#### Material for the task
___
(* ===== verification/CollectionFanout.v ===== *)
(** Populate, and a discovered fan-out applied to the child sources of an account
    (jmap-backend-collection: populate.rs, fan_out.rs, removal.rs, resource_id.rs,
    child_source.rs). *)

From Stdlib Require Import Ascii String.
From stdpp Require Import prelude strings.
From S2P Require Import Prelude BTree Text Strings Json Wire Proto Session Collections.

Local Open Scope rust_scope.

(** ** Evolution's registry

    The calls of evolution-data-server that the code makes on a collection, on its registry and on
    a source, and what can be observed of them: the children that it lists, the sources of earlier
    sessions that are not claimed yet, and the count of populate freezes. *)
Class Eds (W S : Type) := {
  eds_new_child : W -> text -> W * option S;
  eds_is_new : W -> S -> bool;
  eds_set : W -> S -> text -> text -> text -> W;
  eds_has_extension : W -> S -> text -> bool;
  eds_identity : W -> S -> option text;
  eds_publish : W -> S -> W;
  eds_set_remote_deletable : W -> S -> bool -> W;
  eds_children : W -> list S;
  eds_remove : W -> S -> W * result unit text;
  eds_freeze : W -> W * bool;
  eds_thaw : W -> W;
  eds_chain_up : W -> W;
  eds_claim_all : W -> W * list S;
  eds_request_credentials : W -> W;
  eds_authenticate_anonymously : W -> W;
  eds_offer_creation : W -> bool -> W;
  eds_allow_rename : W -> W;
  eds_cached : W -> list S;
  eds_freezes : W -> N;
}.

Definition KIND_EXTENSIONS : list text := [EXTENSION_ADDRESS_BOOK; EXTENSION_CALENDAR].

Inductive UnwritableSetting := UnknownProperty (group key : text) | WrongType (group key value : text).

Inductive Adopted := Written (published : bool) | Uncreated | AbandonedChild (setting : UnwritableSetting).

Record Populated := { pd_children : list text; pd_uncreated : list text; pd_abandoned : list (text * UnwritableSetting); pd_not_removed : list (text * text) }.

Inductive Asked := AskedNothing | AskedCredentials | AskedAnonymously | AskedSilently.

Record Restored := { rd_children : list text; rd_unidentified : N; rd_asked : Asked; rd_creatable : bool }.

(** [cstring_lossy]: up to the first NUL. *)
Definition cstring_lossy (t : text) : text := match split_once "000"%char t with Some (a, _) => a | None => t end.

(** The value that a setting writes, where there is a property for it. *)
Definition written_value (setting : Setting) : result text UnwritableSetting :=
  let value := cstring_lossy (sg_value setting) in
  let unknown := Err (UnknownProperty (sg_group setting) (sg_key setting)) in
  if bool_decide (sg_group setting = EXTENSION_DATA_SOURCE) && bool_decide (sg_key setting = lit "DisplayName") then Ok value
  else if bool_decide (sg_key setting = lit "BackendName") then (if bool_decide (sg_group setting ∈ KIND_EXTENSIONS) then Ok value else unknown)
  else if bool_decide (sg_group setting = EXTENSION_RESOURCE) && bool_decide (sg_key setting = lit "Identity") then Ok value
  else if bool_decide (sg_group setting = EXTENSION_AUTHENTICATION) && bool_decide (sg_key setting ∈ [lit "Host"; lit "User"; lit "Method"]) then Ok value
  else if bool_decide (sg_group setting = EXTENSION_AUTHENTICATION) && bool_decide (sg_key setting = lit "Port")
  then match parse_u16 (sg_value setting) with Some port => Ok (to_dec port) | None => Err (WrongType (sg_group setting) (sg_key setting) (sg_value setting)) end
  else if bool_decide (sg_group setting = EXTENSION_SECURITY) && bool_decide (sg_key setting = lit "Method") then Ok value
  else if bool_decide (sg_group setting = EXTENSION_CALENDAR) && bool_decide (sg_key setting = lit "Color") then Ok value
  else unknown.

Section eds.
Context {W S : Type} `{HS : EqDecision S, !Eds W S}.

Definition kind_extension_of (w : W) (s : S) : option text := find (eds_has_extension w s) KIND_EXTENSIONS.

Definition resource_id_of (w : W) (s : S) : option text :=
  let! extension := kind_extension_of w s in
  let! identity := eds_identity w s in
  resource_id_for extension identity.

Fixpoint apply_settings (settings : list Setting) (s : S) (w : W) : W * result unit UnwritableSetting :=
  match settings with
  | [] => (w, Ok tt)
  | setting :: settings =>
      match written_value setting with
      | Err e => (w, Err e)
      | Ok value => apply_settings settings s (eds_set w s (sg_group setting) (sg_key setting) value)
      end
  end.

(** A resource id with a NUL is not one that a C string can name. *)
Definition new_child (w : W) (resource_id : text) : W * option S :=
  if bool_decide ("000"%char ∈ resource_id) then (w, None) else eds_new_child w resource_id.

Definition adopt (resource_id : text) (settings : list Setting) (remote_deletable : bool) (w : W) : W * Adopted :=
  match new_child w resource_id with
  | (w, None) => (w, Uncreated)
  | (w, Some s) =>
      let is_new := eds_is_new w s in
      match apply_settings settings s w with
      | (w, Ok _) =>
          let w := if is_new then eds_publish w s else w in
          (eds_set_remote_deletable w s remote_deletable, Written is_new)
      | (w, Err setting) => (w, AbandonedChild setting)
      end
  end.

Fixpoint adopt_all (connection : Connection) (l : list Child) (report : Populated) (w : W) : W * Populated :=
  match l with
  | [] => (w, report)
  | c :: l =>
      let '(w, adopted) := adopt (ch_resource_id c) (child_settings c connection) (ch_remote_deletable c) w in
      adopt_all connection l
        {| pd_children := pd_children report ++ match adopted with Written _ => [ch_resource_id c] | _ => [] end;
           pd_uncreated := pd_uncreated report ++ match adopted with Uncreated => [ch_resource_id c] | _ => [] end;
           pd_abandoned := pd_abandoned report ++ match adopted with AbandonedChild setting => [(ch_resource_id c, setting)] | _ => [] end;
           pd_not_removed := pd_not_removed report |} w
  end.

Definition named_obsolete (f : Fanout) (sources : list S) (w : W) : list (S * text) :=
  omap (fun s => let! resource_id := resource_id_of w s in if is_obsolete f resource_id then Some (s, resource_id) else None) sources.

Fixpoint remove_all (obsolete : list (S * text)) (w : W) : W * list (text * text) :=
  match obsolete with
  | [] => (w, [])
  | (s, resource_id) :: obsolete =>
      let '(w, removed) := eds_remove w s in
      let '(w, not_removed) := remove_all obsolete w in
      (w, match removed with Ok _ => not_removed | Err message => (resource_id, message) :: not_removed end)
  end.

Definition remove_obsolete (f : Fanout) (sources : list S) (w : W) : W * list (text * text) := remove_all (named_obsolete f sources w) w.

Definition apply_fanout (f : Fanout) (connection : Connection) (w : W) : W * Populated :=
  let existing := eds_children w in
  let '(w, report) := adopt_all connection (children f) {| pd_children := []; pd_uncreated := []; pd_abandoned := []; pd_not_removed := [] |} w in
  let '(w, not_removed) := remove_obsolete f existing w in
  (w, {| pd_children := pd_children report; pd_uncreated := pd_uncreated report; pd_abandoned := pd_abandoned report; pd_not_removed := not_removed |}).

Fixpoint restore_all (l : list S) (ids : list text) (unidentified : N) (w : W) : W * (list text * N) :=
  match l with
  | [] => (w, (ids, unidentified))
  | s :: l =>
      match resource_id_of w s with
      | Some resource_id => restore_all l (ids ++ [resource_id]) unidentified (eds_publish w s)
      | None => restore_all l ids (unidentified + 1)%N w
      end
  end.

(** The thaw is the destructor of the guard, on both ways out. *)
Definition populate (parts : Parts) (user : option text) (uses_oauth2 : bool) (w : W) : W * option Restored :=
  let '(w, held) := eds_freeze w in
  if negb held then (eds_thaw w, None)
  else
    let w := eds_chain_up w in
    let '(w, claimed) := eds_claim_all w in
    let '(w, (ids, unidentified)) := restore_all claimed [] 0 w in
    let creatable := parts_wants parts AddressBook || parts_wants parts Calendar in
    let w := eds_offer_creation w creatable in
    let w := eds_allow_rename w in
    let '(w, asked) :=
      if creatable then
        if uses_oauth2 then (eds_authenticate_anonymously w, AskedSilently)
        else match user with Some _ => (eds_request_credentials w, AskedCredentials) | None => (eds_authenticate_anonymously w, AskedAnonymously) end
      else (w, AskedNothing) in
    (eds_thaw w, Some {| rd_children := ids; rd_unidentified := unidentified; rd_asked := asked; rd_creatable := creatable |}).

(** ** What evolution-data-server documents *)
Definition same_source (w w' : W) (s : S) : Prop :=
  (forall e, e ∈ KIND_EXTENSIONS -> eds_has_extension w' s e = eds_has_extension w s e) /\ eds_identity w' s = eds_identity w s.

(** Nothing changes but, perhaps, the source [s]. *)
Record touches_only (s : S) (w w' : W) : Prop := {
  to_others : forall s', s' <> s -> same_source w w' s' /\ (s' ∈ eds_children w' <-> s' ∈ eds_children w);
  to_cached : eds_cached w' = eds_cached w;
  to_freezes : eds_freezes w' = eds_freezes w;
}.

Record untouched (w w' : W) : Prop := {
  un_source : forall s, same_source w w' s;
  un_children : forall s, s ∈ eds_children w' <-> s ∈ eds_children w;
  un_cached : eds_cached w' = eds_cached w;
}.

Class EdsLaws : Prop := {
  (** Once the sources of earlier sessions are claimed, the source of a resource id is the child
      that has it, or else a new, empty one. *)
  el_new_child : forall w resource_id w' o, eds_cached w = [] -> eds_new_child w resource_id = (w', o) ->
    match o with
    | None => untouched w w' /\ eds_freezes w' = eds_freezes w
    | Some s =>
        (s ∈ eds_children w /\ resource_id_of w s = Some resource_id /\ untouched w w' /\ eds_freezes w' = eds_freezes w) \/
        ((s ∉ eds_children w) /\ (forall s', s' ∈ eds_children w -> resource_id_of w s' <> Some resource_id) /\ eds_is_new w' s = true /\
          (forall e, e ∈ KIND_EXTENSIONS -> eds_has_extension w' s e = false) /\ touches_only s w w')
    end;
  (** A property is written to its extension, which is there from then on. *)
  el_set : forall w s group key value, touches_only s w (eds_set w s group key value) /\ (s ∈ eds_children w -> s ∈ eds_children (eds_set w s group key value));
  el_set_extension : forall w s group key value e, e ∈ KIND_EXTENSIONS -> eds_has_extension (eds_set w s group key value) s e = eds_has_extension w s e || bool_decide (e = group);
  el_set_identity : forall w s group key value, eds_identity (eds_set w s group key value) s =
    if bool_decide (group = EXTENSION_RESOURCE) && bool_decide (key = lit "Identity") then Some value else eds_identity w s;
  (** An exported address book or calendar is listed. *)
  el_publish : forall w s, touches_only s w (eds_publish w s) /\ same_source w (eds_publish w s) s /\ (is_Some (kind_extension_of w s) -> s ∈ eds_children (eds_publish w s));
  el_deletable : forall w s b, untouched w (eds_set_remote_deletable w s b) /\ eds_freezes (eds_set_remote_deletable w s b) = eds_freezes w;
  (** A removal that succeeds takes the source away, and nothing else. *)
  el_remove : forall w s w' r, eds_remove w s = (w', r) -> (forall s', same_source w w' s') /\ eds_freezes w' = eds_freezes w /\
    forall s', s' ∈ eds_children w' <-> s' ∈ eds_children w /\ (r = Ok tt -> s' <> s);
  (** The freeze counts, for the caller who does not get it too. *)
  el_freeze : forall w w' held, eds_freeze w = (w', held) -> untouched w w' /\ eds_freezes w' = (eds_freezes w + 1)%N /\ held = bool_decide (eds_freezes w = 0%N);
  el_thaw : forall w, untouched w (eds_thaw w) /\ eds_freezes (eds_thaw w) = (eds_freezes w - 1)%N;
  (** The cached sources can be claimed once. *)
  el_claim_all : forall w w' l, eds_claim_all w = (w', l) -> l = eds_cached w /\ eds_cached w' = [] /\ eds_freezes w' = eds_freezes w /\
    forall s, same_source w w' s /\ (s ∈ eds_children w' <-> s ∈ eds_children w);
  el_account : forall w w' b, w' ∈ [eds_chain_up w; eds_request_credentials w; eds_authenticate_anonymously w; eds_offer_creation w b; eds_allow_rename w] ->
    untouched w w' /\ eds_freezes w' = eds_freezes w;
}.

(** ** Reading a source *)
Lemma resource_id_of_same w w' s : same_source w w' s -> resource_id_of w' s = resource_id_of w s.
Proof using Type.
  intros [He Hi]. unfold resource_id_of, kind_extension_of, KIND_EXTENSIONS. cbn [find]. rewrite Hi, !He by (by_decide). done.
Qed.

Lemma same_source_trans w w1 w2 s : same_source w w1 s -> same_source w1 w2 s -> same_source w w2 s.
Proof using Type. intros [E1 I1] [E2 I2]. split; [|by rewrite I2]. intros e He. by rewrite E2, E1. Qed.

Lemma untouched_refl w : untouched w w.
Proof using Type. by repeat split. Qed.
___
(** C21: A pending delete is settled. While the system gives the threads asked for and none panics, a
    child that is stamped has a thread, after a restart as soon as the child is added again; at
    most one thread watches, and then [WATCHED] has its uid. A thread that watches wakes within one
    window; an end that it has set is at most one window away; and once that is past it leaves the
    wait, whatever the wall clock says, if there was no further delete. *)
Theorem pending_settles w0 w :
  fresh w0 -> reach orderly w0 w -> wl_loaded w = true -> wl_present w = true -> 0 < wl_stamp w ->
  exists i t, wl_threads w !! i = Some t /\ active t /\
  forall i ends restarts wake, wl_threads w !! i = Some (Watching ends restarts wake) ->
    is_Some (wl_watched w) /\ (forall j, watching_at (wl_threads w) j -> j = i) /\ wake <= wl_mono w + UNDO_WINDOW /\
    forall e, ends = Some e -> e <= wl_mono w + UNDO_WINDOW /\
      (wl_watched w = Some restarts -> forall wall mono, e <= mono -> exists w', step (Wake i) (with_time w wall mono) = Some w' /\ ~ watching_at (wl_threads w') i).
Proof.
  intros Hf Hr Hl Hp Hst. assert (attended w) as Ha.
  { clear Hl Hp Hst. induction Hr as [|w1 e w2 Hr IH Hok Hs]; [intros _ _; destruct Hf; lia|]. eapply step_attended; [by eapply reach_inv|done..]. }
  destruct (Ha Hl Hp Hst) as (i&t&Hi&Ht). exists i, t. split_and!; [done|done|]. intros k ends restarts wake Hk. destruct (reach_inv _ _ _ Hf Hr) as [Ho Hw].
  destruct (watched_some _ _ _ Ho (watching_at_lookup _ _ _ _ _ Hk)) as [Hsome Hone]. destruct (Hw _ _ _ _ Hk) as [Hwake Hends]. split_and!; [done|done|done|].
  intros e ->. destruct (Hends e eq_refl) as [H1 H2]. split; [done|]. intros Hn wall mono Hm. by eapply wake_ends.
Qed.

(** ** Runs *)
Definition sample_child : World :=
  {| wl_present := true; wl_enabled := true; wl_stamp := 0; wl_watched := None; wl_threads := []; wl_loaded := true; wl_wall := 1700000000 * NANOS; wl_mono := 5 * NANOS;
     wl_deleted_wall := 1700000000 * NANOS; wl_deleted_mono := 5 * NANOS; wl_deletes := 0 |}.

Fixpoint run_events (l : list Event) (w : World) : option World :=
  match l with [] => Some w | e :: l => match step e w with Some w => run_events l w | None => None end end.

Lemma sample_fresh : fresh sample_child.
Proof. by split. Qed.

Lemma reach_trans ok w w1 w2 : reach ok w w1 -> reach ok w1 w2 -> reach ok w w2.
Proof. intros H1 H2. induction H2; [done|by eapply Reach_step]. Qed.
___
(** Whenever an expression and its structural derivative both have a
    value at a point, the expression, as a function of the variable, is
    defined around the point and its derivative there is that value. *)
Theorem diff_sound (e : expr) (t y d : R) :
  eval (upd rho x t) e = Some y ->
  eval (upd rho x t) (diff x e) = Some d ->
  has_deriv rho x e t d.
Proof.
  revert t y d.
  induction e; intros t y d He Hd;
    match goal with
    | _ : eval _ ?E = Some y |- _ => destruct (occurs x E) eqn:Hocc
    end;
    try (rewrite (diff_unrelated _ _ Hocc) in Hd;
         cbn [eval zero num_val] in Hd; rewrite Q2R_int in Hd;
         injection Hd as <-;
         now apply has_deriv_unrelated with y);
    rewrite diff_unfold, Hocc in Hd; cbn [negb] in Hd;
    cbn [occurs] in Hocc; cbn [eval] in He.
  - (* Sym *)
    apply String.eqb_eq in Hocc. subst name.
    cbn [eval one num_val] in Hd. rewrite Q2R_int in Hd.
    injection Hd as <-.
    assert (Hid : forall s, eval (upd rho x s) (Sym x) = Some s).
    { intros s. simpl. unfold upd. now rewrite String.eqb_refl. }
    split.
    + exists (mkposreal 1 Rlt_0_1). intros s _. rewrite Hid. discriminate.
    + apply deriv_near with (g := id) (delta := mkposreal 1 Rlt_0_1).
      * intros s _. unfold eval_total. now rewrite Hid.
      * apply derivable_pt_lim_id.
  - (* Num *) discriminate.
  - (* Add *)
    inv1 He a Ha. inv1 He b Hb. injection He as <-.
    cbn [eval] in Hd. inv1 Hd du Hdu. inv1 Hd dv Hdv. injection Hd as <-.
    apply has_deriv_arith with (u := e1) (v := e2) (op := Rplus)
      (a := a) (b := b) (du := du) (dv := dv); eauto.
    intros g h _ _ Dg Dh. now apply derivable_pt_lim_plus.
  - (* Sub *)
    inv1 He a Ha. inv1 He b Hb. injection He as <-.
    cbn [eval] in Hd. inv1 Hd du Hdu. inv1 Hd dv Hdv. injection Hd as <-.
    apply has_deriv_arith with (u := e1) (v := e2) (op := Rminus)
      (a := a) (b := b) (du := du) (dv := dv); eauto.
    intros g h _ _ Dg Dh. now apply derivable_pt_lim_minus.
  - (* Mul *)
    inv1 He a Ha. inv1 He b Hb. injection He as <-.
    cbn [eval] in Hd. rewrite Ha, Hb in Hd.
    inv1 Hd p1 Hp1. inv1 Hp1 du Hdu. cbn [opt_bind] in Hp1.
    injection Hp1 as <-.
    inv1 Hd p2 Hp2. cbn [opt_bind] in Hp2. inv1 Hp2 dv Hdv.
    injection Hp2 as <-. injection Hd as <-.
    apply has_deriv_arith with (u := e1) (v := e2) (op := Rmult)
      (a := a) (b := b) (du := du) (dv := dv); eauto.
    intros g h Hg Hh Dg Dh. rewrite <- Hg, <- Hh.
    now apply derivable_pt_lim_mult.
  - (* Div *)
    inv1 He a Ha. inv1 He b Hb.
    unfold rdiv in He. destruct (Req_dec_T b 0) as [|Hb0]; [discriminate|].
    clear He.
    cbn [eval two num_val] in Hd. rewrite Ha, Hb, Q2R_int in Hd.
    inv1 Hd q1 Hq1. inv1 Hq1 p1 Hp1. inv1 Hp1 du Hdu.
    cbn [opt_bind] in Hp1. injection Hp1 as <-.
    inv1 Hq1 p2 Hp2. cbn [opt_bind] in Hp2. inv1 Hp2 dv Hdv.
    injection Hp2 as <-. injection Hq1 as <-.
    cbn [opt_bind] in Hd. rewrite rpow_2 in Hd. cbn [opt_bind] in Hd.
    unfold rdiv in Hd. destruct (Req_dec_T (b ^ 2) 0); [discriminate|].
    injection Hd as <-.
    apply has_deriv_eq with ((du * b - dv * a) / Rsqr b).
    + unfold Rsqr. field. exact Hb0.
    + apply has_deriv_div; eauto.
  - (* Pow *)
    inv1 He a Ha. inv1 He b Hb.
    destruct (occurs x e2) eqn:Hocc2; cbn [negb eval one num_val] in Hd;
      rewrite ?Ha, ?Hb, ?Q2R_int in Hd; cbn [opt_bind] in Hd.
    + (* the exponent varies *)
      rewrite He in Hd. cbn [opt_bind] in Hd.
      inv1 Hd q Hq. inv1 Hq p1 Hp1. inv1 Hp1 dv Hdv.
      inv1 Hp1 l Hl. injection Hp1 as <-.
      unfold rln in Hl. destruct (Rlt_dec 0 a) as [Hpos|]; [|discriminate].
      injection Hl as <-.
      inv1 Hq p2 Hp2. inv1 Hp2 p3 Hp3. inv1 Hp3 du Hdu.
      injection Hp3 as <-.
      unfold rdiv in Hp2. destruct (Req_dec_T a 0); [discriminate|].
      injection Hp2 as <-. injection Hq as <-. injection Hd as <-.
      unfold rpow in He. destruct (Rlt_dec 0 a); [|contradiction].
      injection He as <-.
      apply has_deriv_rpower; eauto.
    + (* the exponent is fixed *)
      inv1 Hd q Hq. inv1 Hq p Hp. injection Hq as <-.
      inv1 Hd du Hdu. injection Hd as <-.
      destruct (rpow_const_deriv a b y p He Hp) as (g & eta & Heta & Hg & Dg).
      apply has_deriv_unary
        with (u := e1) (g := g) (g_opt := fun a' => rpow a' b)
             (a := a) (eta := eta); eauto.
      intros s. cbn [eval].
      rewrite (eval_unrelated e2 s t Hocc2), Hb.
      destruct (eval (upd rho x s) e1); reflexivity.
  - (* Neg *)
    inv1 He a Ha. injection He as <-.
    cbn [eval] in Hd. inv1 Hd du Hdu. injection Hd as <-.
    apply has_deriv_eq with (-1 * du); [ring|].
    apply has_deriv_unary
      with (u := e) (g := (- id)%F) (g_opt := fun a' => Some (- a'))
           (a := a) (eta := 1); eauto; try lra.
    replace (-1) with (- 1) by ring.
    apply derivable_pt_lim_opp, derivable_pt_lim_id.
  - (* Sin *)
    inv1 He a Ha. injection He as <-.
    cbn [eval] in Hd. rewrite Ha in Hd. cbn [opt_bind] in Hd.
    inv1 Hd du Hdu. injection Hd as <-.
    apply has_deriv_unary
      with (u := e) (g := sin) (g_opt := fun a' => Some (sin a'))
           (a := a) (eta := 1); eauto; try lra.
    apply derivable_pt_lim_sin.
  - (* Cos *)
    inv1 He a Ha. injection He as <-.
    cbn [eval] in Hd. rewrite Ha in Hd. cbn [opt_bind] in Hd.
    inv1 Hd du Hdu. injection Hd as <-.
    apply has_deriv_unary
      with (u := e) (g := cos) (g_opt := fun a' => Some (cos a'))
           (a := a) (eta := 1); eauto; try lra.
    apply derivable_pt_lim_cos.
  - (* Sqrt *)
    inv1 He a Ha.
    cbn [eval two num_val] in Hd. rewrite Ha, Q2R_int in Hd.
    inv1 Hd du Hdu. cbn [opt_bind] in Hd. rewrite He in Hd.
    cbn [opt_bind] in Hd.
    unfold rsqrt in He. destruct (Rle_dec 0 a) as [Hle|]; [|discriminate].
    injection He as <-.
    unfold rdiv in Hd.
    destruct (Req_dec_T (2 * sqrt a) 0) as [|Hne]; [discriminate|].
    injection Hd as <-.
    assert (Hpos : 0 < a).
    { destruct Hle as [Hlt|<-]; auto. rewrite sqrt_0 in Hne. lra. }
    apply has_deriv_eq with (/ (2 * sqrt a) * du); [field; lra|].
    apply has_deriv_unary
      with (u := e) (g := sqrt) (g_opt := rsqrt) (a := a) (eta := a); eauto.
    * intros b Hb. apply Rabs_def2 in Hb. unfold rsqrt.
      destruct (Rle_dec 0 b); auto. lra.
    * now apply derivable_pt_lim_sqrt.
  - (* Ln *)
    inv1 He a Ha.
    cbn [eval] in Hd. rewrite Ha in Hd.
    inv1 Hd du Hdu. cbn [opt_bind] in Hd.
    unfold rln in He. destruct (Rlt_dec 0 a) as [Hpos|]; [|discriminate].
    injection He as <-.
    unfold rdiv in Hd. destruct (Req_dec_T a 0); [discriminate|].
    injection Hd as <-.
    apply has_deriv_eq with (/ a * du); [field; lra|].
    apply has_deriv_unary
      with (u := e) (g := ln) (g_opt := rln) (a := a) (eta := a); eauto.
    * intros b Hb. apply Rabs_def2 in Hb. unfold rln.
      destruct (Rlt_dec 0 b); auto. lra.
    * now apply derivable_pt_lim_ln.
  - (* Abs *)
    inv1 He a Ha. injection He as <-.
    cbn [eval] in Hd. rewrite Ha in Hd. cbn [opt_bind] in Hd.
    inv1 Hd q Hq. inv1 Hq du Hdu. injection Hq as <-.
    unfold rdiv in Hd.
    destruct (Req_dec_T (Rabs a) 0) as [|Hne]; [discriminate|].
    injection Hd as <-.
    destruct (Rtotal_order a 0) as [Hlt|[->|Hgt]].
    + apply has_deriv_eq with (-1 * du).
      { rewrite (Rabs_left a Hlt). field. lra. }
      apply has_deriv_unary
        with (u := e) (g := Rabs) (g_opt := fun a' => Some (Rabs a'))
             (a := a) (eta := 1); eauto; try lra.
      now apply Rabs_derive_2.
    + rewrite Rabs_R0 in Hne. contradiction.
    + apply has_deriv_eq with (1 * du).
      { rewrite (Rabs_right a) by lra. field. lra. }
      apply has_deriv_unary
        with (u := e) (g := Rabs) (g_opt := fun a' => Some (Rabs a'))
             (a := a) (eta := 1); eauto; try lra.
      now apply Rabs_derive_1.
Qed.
___
#### Task
What is asked for is an exact copy of the lines above from the one containing "let '(w, adopted)" through the one containing "let existing := eds_children w in", and only those.

#### Solution to the exercise
      let '(w, adopted) := adopt (ch_resource_id c) (child_settings c connection) (ch_remote_deletable c) w in
      adopt_all connection l
        {| pd_children := pd_children report ++ match adopted with Written _ => [ch_resource_id c] | _ => [] end;
           pd_uncreated := pd_uncreated report ++ match adopted with Uncreated => [ch_resource_id c] | _ => [] end;
           pd_abandoned := pd_abandoned report ++ match adopted with AbandonedChild setting => [(ch_resource_id c, setting)] | _ => [] end;
           pd_not_removed := pd_not_removed report |} w
  end.

Definition named_obsolete (f : Fanout) (sources : list S) (w : W) : list (S * text) :=
  omap (fun s => let! resource_id := resource_id_of w s in if is_obsolete f resource_id then Some (s, resource_id) else None) sources.

Fixpoint remove_all (obsolete : list (S * text)) (w : W) : W * list (text * text) :=
  match obsolete with
  | [] => (w, [])
  | (s, resource_id) :: obsolete =>
      let '(w, removed) := eds_remove w s in
      let '(w, not_removed) := remove_all obsolete w in
      (w, match removed with Ok _ => not_removed | Err message => (resource_id, message) :: not_removed end)
  end.

Definition remove_obsolete (f : Fanout) (sources : list S) (w : W) : W * list (text * text) := remove_all (named_obsolete f sources w) w.

Definition apply_fanout (f : Fanout) (connection : Connection) (w : W) : W * Populated :=
  let existing := eds_children w in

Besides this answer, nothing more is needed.